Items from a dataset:
....
(* ===== verification/SendSpec.v ===== *)
(** * Sending is memory safe

    Specifications of the operations of [MsgBuf.v]: none of them meets
    undefined behaviour, they leave the registry alone, and they keep the
    reference counts of messages exact. *)

From stdpp Require Import base gmap strings list fin_maps sets.
From Stdlib Require Import ZArith Lia.
From S2P Require Import Prelude Wire Cstring Libubox Ids State MsgBuf Frame.
Local Open Scope ubus_scope.

(** The same message up to its reference count and descriptor *)
Record msg_sim (u u' : ubus_msg_buf) : Prop := {
  sim_hdr : ub_hdr u' = ub_hdr u;
  sim_data : ub_data u' = ub_data u;
  sim_len : ub_len u' = ub_len u;
  sim_ext : ub_refcount u = USES_EXTERNAL_BUFFER <-> ub_refcount u' = USES_EXTERNAL_BUFFER;
}.

#[export] Instance msg_sim_refl : Reflexive msg_sim.
Proof. by split. Qed.

#[export] Instance msg_sim_trans : Transitive msg_sim.
Proof. intros u1 u2 u3 [] []. split; [congruence..|tauto]. Qed.

Section SendSpec.
Context `{AL : AvlLib} `{BL : BlobLib}.
Implicit Types (s : ubusd).

(** Sending may be asked for a message with an external buffer, or one no
    client refers to yet. *)
Definition sendable (ub : ptr) (u : ubus_msg_buf) (s : ubusd) : Prop :=
  h_msgs s !! ub = Some u /\
  (ub_refcount u = USES_EXTERNAL_BUFFER \/ owners (h_clients s) ub = 0).

(** What an attempt to send [ub] does *)
Record sent_rel (ub : ptr) (u : ubus_msg_buf) (ext : list ptr) (s s' : ubusd) : Prop := {
  sent_minv : minv ext s';
  sent_io : io_rel [ub] s s';
  sent_msg : exists u', h_msgs s' !! ub = Some u' /\ msg_sim u u';
  sent_owners : ub_refcount u = USES_EXTERNAL_BUFFER ->
    owners (h_clients s') ub = owners (h_clients s) ub;
}.

Lemma sent_rel_trans ub u u2 ext s1 s2 s3 :
  sent_rel ub u ext s1 s2 -> h_msgs s2 !! ub = Some u2 -> sent_rel ub u2 ext s2 s3 ->
  sent_rel ub u ext s1 s3.
Proof.
  intros [_ Hio (u' & Hu' & Hs) Ho] Hu2 [Hm Hio' (u'' & Hu'' & Hs') Ho']. simplify_eq.
  split; [done|by etrans|exists u''; split; [done|by etrans]|].
  intros E. rewrite Ho', Ho; [done..|]. by apply Hs.
Qed.

Lemma sent_rel_refl ub u ext s :
  minv ext s -> h_msgs s !! ub = Some u -> sent_rel ub u ext s s.
Proof. intros H Hu. split; [done|reflexivity|eauto using msg_sim_refl|done]. Qed.
(** The object is unlinked and freed; the reference to its type is in hand. *)
Lemma wf_drop_object W s p o h t' :
  h_objects s !! p = Some o ->
  obj_events o = [] -> obj_subscribers o = [] -> obj_target_list o = [] ->
  tree_ok t' (omap obj_path (delete p (h_objects s))) ->
  match obj_client o with
  | None => h = h_clients s
  | Some cl => exists c, h_clients s !! cl = Some c /\ h = <[cl := c <| cl_objects ::= list_del p |>]> (h_clients s)
  end -> wf W s ->
  wf (W <| wk_types ::= app (opt_list (obj_type o)) |>)
     (s <| path := t' |> <| h_clients := h |> <| objects ::= fun t => avl_delete t (obj_id o) p |>
        <| h_objects ::= delete p |>).
Proof.
  intros Hp Eev Esub Etgt Hpath Hh [].
  assert (forall back (get : ubus_object -> list ptr), list_ok (get <$> h_objects s) back -> get o = [] ->
    active (h_objects s) back -> active (delete p (h_objects s)) back) as Hact.
  { intros back get Hlo E Ha x q Hx. rewrite omap_delete, lookup_delete_is_Some. split; [|by apply (Ha x)].
    intros <-. eapply (lo_in _ _ Hlo p (get o)) in Hx; [|by apply fmap_Some_1].
    rewrite E in Hx. by apply not_elem_of_nil in Hx. }
  split; simpl; try wf_keep.
  - rewrite fmap_delete. apply tree_ok_delete; [done|by apply fmap_Some_1].
  - destruct (obj_client o) as [cl|]; [destruct Hh as (c & Hc & ->)|subst h; done]. by upd_same.
  - rewrite fmap_delete. apply list_ok_drop; [|done]. rewrite lookup_fmap, Hp. simpl. by rewrite Esub.
  - rewrite fmap_delete. apply list_ok_drop; [|done]. rewrite lookup_fmap, Hp. simpl. by rewrite Etgt.
  - rewrite fmap_delete. apply list_ok_drop; [|done]. rewrite lookup_fmap, Hp. simpl. by rewrite Eev.
  - rewrite omap_delete. destruct (obj_client o) as [cl|] eqn:Ecl.
    + destruct Hh as (c & Hc & ->). rewrite fmap_insert. simpl.
      apply list_ok_del; [by apply fmap_Some_1|by eapply omap_Some_1|done].
    + subst h. rewrite delete_id; [done|]. by rewrite lookup_omap, Hp.
  - intros q. specialize (wf_types q). rewrite cnt_app. rewrite (users_delete _ _ _ q Hp) in wf_types.
    assert (cnt q (opt_list (obj_type o)) = if decide (obj_type o = Some q) then 1 else 0) as Ec.
    { destruct (obj_type o) as [t|]; simpl; [|done]. rewrite cnt_cons, cnt_nil. 
      destruct (decide (t = q)); [subst; by rewrite decide_True|rewrite decide_False by congruence; done]. }
    rewrite Ec. destruct (h_types s !! q); lia.
  - destruct wf_sub_active as (H1 & H2 & H3). split; [|split].
    + by apply (Hact _ obj_subscribers).
    + by apply (Hact _ obj_target_list).
    + by apply (Hact _ obj_events).
  - intros q x [_ Hx]%lookup_delete_Some. by apply wf_builtin.
  - destruct (obj_client o) as [cl|]; [destruct Hh as (c & Hc & ->)|subst h; done]. wf_keep.
  - destruct (obj_client o) as [cl|]; [destruct Hh as (c & Hc & ->)|subst h; done]. wf_keep.
Qed.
....
_WHAT YOU ARE ASKED TO DO_. Wherever the string "reference" appears in the entries above, list that line.

_TASK RESULT_.
    reference counts of messages exact. *)
(** The same message up to its reference count and descriptor *)
(** The object is unlinked and freed; the reference to its type is in hand. *)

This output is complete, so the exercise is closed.